Burdensome measures not covered by the index
Measures that are not included in the index of restrictions, but are nevertheless overwhelming, are a separate issue. For example, mask mandates – on a scale of 0-4, Sweden implemented level 2 for the masks (required in public spaces in some situations) for about two weeks in the winter of 2021, while Estonia did so for the entire period, with a short break, of November 2020 to April 2022. In many European countries, the mandatory wearing of masks lasted for almost two years in a row.
The table below shows a small fraction of the data underlying the constraints index to help better understand how this index was calculated. On such a 2 to 4 point scale (in addition to a code of 0 indicating no restrictions), many nuances are of course lost, and it does not reflect the severity of the enforcement of restrictions or the tonality of the injunctions.

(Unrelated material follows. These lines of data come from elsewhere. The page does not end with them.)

(** X14: for a window without pixels (width or height zero) the colour capture
    and the depth capture of the default branch go through and write images
    with empty buffers. *)
Theorem capture_of_empty_window {I E} timestamp
  (set_view : ViewControl I E → View I E)
  (draw : ViewControl I E → FrameBuffer) (v : Visualizer I E)
  filename do_render depth_scale :
  GetWindowWidth (view_control_ptr_ v) = O ∨
  GetWindowHeight (view_control_ptr_ v) = O →
  ∃ screen_image screen_png depth_image depth_png,
    captures_screen timestamp set_view draw v filename do_render
                    screen_image screen_png ∧
    captures_depth timestamp set_view draw false v filename do_render
                   depth_scale depth_image depth_png ∧
    data_ screen_png = [] ∧ data_ depth_png = [].
Proof.
  intros Hz.
  destruct (render_if_window set_view draw do_render v) as [Hw Hh].
  destruct (CaptureScreenImage_spec timestamp set_view draw v filename
              do_render)
    as (si & sp & Hs & _ & _ & _ & Hsl & _).
  destruct (CaptureDepthImage_spec timestamp set_view draw false v filename
              do_render depth_scale)
    as (di & dp & Hd & _ & _ & _ & Hdl & _); [done |].
  rewrite Hw, Hh in Hsl, Hdl.
  exists si, sp, di, dp. split; [done |]. split; [done |].
  split; apply nil_length_inv; destruct Hz as [Hz|Hz]; rewrite Hz in *; lia.
Qed.

(** ** Instances of the further properties *)

Lemma colour_capture_pixels_witness :
  ∃ screen_image png_image,
    captures_screen "T" example_matrices example_draw example_visualizer ""
                    true screen_image png_image ∧
    data_ png_image !! 4%nat = Some 1%Z.
Proof.
  destruct (colour_capture_pixels "T" example_matrices example_draw
              example_visualizer "" true)
    as (si & pi & Hcap & Hpix).
  exists si, pi. split; [exact Hcap |].
  apply (Hpix 0 1 1)%nat; simpl; lia.
Defined.

Lemma depth_capture_pixels_witness :
  ∃ depth_image png_image,
    Binary64.captures_depth "T" Binary64.example_matrices Binary64.example_draw
      false Binary64.example_visualizer "" true 100%float
      depth_image png_image ∧
    pixel depth_image 0 1 = Some 0.5%float ∧
    pixel png_image 0 1 = Some 127%Z.
Proof.
  destruct (depth_capture_pixels "T" Binary64.example_matrices
              Binary64.example_draw Binary64.example_visualizer "" true
              100%float)
    as (di & Hread & Hplane & Hpng).
  destruct Hpng as (pi & Hcap & Hpix).
  { vm_compute in Hread. injection Hread as <-.
    repeat constructor; vm_compute; eauto. }
  exists di, pi. split; [exact Hcap |]. split.
  - apply (Hplane 0 1)%nat; simpl; lia.
  - apply (Hpix 0 1)%nat; simpl; lia.
Defined.

Lemma column_readback_rows_witness :
  ∃ depth_image png_image,
    captures_depth "T" example_matrices tall_draw true tall_visualizer
                   "" true 1000 depth_image png_image ∧
    pixel depth_image 0 0 = Some (1 # 4) ∧
    pixel depth_image 1 0 = Some 0.
Proof.
  destruct (column_readback_rows "T" example_matrices tall_draw
              tall_visualizer "" true 1000)
    as (di & pi & Hcap & Hpix).
  { simpl. lia. }
  exists di, pi. split; [exact Hcap |]. split.
  - apply (Hpix 0 0)%nat; simpl; lia.
  - apply (Hpix 1 0)%nat; simpl; lia.
Defined.

Lemma column_readback_square_witness :
  CaptureDepthImage "T" example_matrices example_draw true example_visualizer
                    "" true 1000
  = CaptureDepthImage "T" example_matrices example_draw false
                      example_visualizer "" true 1000.
Proof. apply column_readback_square. reflexivity. Defined.

Lemma column_readback_overruns_witness :
  CaptureDepthImage "T" example_matrices example_draw true wide_visualizer
                    "" true 1000
  = None.
Proof. apply column_readback_overruns. simpl. lia. Defined.

Lemma quantize_clamps_within_uint16_witness :
  Depth.quantize 1000 (1 # 5) = Depth.round (1000 * (1 # 5)) ∧
  Depth.quantize 1000 40 = 32767%Z.
Proof.
  split.
  - apply (proj1 (quantize_clamps_within_uint16 1000 (1 # 5))).
    change (Depth.round (1000 * (1 # 5))) with 200%Z. lia.
  - apply (proj2 (quantize_clamps_within_uint16 1000 40)).
    change (Depth.round (1000 * 40)) with 40000%Z. lia.
Defined.

Lemma capture_visualizer_state_witness :
  ∃ fs fd,
    CaptureScreenImage "T" example_matrices example_draw example_visualizer
                       "" false
    = Some (example_visualizer, fs) ∧
    CaptureDepthImage "T" example_matrices example_draw false
                      example_visualizer "" false 1000
    = Some (example_visualizer, fd).
Proof.
  apply (capture_visualizer_state "T" example_matrices example_draw false
           example_visualizer "" 1000).
  discriminate.
Defined.

Lemma capture_of_empty_window_witness :
  ∃ screen_image screen_png depth_image depth_png,
    captures_screen "T" example_matrices example_draw empty_visualizer ""
                    true screen_image screen_png ∧
    captures_depth "T" example_matrices example_draw false empty_visualizer
                   "" true 1000 depth_image depth_png ∧
    data_ screen_png = [] ∧ data_ depth_png = [].
Proof.
  apply (capture_of_empty_window "T" example_matrices example_draw
           empty_visualizer "" true 1000).
  left. reflexivity.
Defined.

(** ** A second capture without rendering *)

Lemma screen_images_again {I E} sv draw (v : Visualizer I E) do_render
  v' si pi :
  screen_images sv draw v do_render = Some (v', si, pi) →
  screen_images sv draw v' false = Some (v', si, pi).
Proof.
  intros H.
  destruct (screen_images_staging _ _ _ _ _ _ _ H) as [-> _].
  revert H. unfold screen_images.
  destruct (render_if_window sv draw do_render v) as [Hw Hh].
  cbn [render_if]. by rewrite Hw, Hh.
Qed.

Lemma depth_images_again {I E} sv draw apple (v : Visualizer I E) do_render
  depth_scale v' di pi :
  depth_images sv draw apple v do_render depth_scale = Some (v', di, pi) →
  depth_images sv draw apple v' false depth_scale = Some (v', di, pi).
Proof.
  intros H.
  destruct (depth_images_staging _ _ _ _ _ _ _ _ _ H) as [-> _].
  revert H. unfold depth_images.
  destruct (render_if_window sv draw do_render v) as [Hw Hh].
  cbn [render_if]. by rewrite Hw, Hh.
Qed.

Lemma written_images_capture {I E} name img camera (v : Visualizer I E) :
  (written_images (WriteImage name img :: write_camera camera v)).*2 = [img].
Proof.
  unfold write_camera. destruct (negb _); [|done].
  by destruct (ConvertToPinholeCameraParameters _).
Qed.

(** X15: a capture followed by a capture without rendering, of the visualizer
    the first one returns, writes the same image twice and returns the same
    visualizer, whatever the two time stamps are; if the first capture fails
    so does the pair. *)
Theorem capture_again_without_render {I E} t1 t2
  (set_view : ViewControl I E → View I E)
  (draw : ViewControl I E → FrameBuffer) apple (v : Visualizer I E)
  filename do_render depth_scale :
  (λ r, (r.1, (written_images r.2).*2))
    <$> (p ← CaptureScreenImage t1 set_view draw v filename do_render;
         CaptureScreenImage t2 set_view draw p.1 filename false)
  = (λ r, (r.1, (written_images r.2).*2))
      <$> CaptureScreenImage t1 set_view draw v filename do_render ∧
  (λ r, (r.1, (written_images r.2).*2))
    <$> (p ← CaptureDepthImage t1 set_view draw apple v filename do_render
                               depth_scale;
         CaptureDepthImage t2 set_view draw apple p.1 filename false
                           depth_scale)
  = (λ r, (r.1, (written_images r.2).*2))
      <$> CaptureDepthImage t1 set_view draw apple v filename do_render
                            depth_scale.
Proof.
  split.
  - rewrite (CaptureScreenImage_unfold t1).
    destruct (screen_images set_view draw v do_render)
      as [[[v' si] pi]|] eqn:Hs; [|done].
    cbn [mbind option_bind fst snd].
    rewrite (CaptureScreenImage_unfold t2),
            (screen_images_again _ _ _ _ _ _ _ Hs).
    cbn [mbind option_bind fmap option_fmap option_map fst snd].
    by rewrite !written_images_capture.
  - rewrite (CaptureDepthImage_unfold t1).
    destruct (depth_images set_view draw apple v do_render depth_scale)
      as [[[v' di] pi]|] eqn:Hd; [|done].
    cbn [mbind option_bind fst snd].
    rewrite (CaptureDepthImage_unfold t2),
            (depth_images_again _ _ _ _ _ _ _ _ _ Hd).
    cbn [mbind option_bind fmap option_fmap option_map fst snd].
    by rewrite !written_images_capture.
Qed.

(** ** The two embeddings side by side *)

(** With clip distances 0.75 and 4.25, raw depth one half and depth scale 100
    the exact depth is 51/40 and the exact sample 128; the binary64 depth is
    a little below 51/40 and the sample written is 127. *)
Lemma rounding_changes_the_sample :
  Depth.z_depth (3 # 4) (17 # 4) (1 # 2) == 51 # 40 ∧
  Depth.quantize 100 (Depth.z_depth (3 # 4) (17 # 4) (1 # 2)) = 128%Z ∧
  (∃ q, Binary64.to_Q (Binary64.z_depth 0.75 4.25 0.5) = Some q ∧
        q < 51 # 40) ∧
  Binary64.quantize 100 (Binary64.z_depth 0.75 4.25 0.5) = Some 127%Z.
Proof.
  split; [reflexivity |]. split; [reflexivity |]. split.
  - eexists. split; [vm_compute; reflexivity | reflexivity].
  - vm_compute. reflexivity.
Qed.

Compared to, for example, Italy, which was one of the first European adopters of the Chinese lockdown policy, Estonia's Covid policy was indeed more „liberal“, but not so liberal that the word could be used here without quotation marks.
Indicators used to calculate the Covid Stringency Index. Example of four countries on four dates.

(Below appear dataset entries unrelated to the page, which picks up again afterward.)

Lemma legacy_hybrid_gain_is_divided_witness :
  let w := exLinearWorld in
  let s := SpectrogramLayer_new w OtherConfiguration in
  (m_normalization (setProperties w exLegacyAttributes s) = CN_Hybrid /\
   getFFTSize w (setProperties w exLegacyAttributes s) = 2048 /\
   (m_gain (setProperties w exLegacyAttributes s) == 1 / 1024)%Q) /\
  (m_gain (setProperties w exNewAttributes s) == 1)%Q.
Proof.
  intros w s. subst w s. split.
  - destruct (legacy_hybrid_gain_is_divided
                exLinearWorld exLegacyAttributes
                (SpectrogramLayer_new exLinearWorld OtherConfiguration))
      as [Hlegacy _].
    destruct (Hlegacy eq_refl eq_refl) as [Hn Hg].
    split; [exact Hn|]. split; [vm_compute; reflexivity|].
    rewrite Hg by (vm_compute; discriminate).
    vm_compute. reflexivity.
  - destruct (legacy_hybrid_gain_is_divided
                exLinearWorld exNewAttributes
                (SpectrogramLayer_new exLinearWorld OtherConfiguration))
      as [_ Hnew].
    rewrite Hnew by (vm_compute; discriminate).
    vm_compute. reflexivity.
Defined.
(** * FinMet-Dashboard: the quantitative core of [src/App.tsx]

    A shallow embedding of the forecasting effect ([runForecast],
    [runJSForecast] and the embedded NumPy script), the DCF valuation effect
    ([runValuation], [runJSValuation] and its script), the integrity scan of
    [handleFileUpload] and the [StrategicInsight] commentary, followed by the
    properties the specification states about them.  Around these:
    [generateSampleData], [parseCSV], the numbers of [marketMetrics], the
    grid of [sensitivityData] with its shades, the variance bars and the
    outputs of the valuation sheet of [handleExcelExport], with further
    properties of the code at the end.

    Numbers.  A JavaScript [number] is an IEEE-754 double.  Finite doubles
    are modelled by exact rationals ([Qc]); the three non-finite values are
    kept as constructors of their own, so that [0/0], [x/0] and arithmetic
    on [undefined] behave as in the source.  Rounding error, overflow and
    the sign of zero are not modelled there: those theorems are about the
    exact-arithmetic reading of the code.  The growth rate of
    [StrategicInsight], which is compared with thresholds, is computed in
    binary64 arithmetic ([PrimFloat]) instead. *)

From Stdlib Require Import Floats.
From Stdlib Require Import QArith Qcanon Qround Lqa ZArith Lia.
From stdpp Require Import base numbers gmap strings list sorting pretty.

Open Scope Qc_scope.

(** ** JavaScript numbers *)

Inductive jsnum : Type :=
  | Fin (q : Qc)
  | PInf
  | NInf
  | NaN.

#[global] Instance jsnum_eq_dec : EqDecision jsnum.
Proof. solve_decision. Defined.

#[global] Instance jsnum_inhabited : Inhabited jsnum := populate NaN.

(** Integer and decimal literals. *)
Definition qz (z : Z) : Qc := Q2Qc (z # 1).
Definition qd (n : Z) (d : positive) : Qc := Q2Qc (n # d).
Definition num (z : Z) : jsnum := Fin (qz z).

Definition is_fin (x : jsnum) : bool :=
  match x with Fin _ => true | _ => false end.

(** Sign of a number; [None] for [NaN]. *)
Definition jsign (x : jsnum) : option comparison :=
  match x with
  | Fin q => Some (q ?= 0)
  | PInf => Some Gt
  | NInf => Some Lt
  | NaN => None
  end.

Definition jneg (x : jsnum) : jsnum :=
  match x with
  | Fin q => Fin (- q)
  | PInf => NInf
  | NInf => PInf
  | NaN => NaN
  end.

Definition jadd (x y : jsnum) : jsnum :=
  match x, y with
  | NaN, _ | _, NaN => NaN
  | Fin a, Fin b => Fin (a + b)
  | PInf, NInf | NInf, PInf => NaN
  | PInf, _ | _, PInf => PInf
  | NInf, _ | _, NInf => NInf
  end.

Definition jsub (x y : jsnum) : jsnum := jadd x (jneg y).

(** Product of two signs, as an infinity; a zero factor gives [NaN]. *)
Definition inf_of_signs (s t : comparison) : jsnum :=
  match s, t with
  | Eq, _ | _, Eq => NaN
  | Gt, Gt | Lt, Lt => PInf
  | _, _ => NInf
  end.

Definition jmul (x y : jsnum) : jsnum :=
  match x, y with
  | Fin a, Fin b => Fin (a * b)
  | _, _ =>
      match jsign x, jsign y with
      | Some s, Some t => inf_of_signs s t
      | _, _ => NaN
      end
  end.

(** Division.  A zero divisor counts as [+0]. *)
Definition jdiv (x y : jsnum) : jsnum :=
  match x, y with
  | NaN, _ | _, NaN => NaN
  | Fin a, Fin b =>
      if decide (b = 0) then
        match a ?= 0 with Eq => NaN | Gt => PInf | Lt => NInf end
      else Fin (a / b)
  | Fin _, _ => Fin 0
  | PInf, Fin b => match b ?= 0 with Lt => NInf | _ => PInf end
  | NInf, Fin b => match b ?= 0 with Lt => PInf | _ => NInf end
  | _, _ => NaN
  end.

Declare Scope js_scope.
Delimit Scope js_scope with js.
Bind Scope js_scope with jsnum.
Infix "+" := jadd : js_scope.
Infix "-" := jsub : js_scope.
Infix "*" := jmul : js_scope.
Infix "/" := jdiv : js_scope.

(** [x > y] of JavaScript: false as soon as one side is [NaN]. *)
Definition jgt (x y : jsnum) : bool :=
  match x, y with
  | NaN, _ | _, NaN => false
  | Fin a, Fin b => bool_decide (b < a)
  | PInf, PInf => false
  | PInf, _ => true
  | _, NInf => match x with NInf => false | _ => true end
  | _, _ => false
  end.

Definition jlt (x y : jsnum) : bool := jgt y x.

Definition isNaN (x : jsnum) : bool :=
  match x with NaN => true | _ => false end.

(** [Math.round]: the nearest integer, a tie going up. *)
Definition round_half_up (q : Qc) : Z := Qfloor (q + qd 1 2).

Definition Math_round (x : jsnum) : jsnum :=
  match x with
  | Fin q => Fin (qz (round_half_up q))
  | _ => x
  end.

(** [Math.pow(x, n)] for the non-negative integer exponents the source
    uses ([i] in [1..5], and [5]). *)
Fixpoint Math_pow (x : jsnum) (n : nat) : jsnum :=
  match n with
  | O => num 1
  | S n' => (x * Math_pow x n')%js
  end.

(** [Number.prototype.toFixed(1)]: one decimal, the nearer tenth, a tie
    going to the larger magnitude; the sign is printed from [x < 0].
    (Magnitudes of [1e21] and more print in exponent form in JavaScript;
    that form is not modelled.) *)
Definition toFixed1 (x : jsnum) : string :=
  match x with
  | NaN => "NaN"
  | PInf => "Infinity"
  | NInf => "-Infinity"
  | Fin q =>
      let a := if decide (q < 0) then - q else q in
      let n := Qfloor (a * qz 10 + qd 1 2) in
      (if decide (q < 0) then "-" else "")
        +:+ pretty (n / 10)%Z +:+ "." +:+ pretty (n mod 10)%Z
  end.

In conclusion, it is important to ask: are lockdowns as a method at all effective in limiting the spread of the virus? One way to assess this is to look at the statistics on excess mortality by country. As the graph clearly shows, Sweden had the lowest level of excess mortality among European countries between 2020 and 2022, being also lower than its closest neighbours, with whom the picture should be compared in particular.
So it cannot be said that the strict lockdown policy has in any way justified itself, quite the contrary. It is therefore a little difficult to understand the often-stated claim by lockdown advocates that societies would not have been able to cope with the scale of Swedish mortality during the first wave. The reference is to the fact that it was a new and unknown disease, and at the same time there was a lack of both personal protection and understanding of the nature of the disease. In other words, they argue that restrictions were necessary in order to push down the infection curve (flatten the curve), to purchase sufficient personal protective equipment for medical workers, to gain experience in treating and preventing a new disease, and to prepare the medical system as a whole to deal with Covid-19 patients. If this was justified, why did Sweden's tactics ultimately produce a better outcome in terms of deaths?
In fact, a number of reputable researchers have shown that locking countries down was of no use. Harvard University medical professor Martin Kulldorff and Stanford University medical professor Jay Bhattacharya proved this with data as early as March 2022.
Lancaster University law professor David Campbell and Durham University professor of finance and economics Kevin Dowd criticise the Imperial College model that underpinned Britain's lockdown policy, which predicted more than half a million deaths there if lockdowns were not implemented, but relied on absurd assumptions on closer inspection, which is particularly evident in hindsight. In their analysis, the professors conclude that „the ‘lockdown’ policy adopted in response to an outbreak of SARS-CoV-2 has been the worst example of government failure in peacetime history.”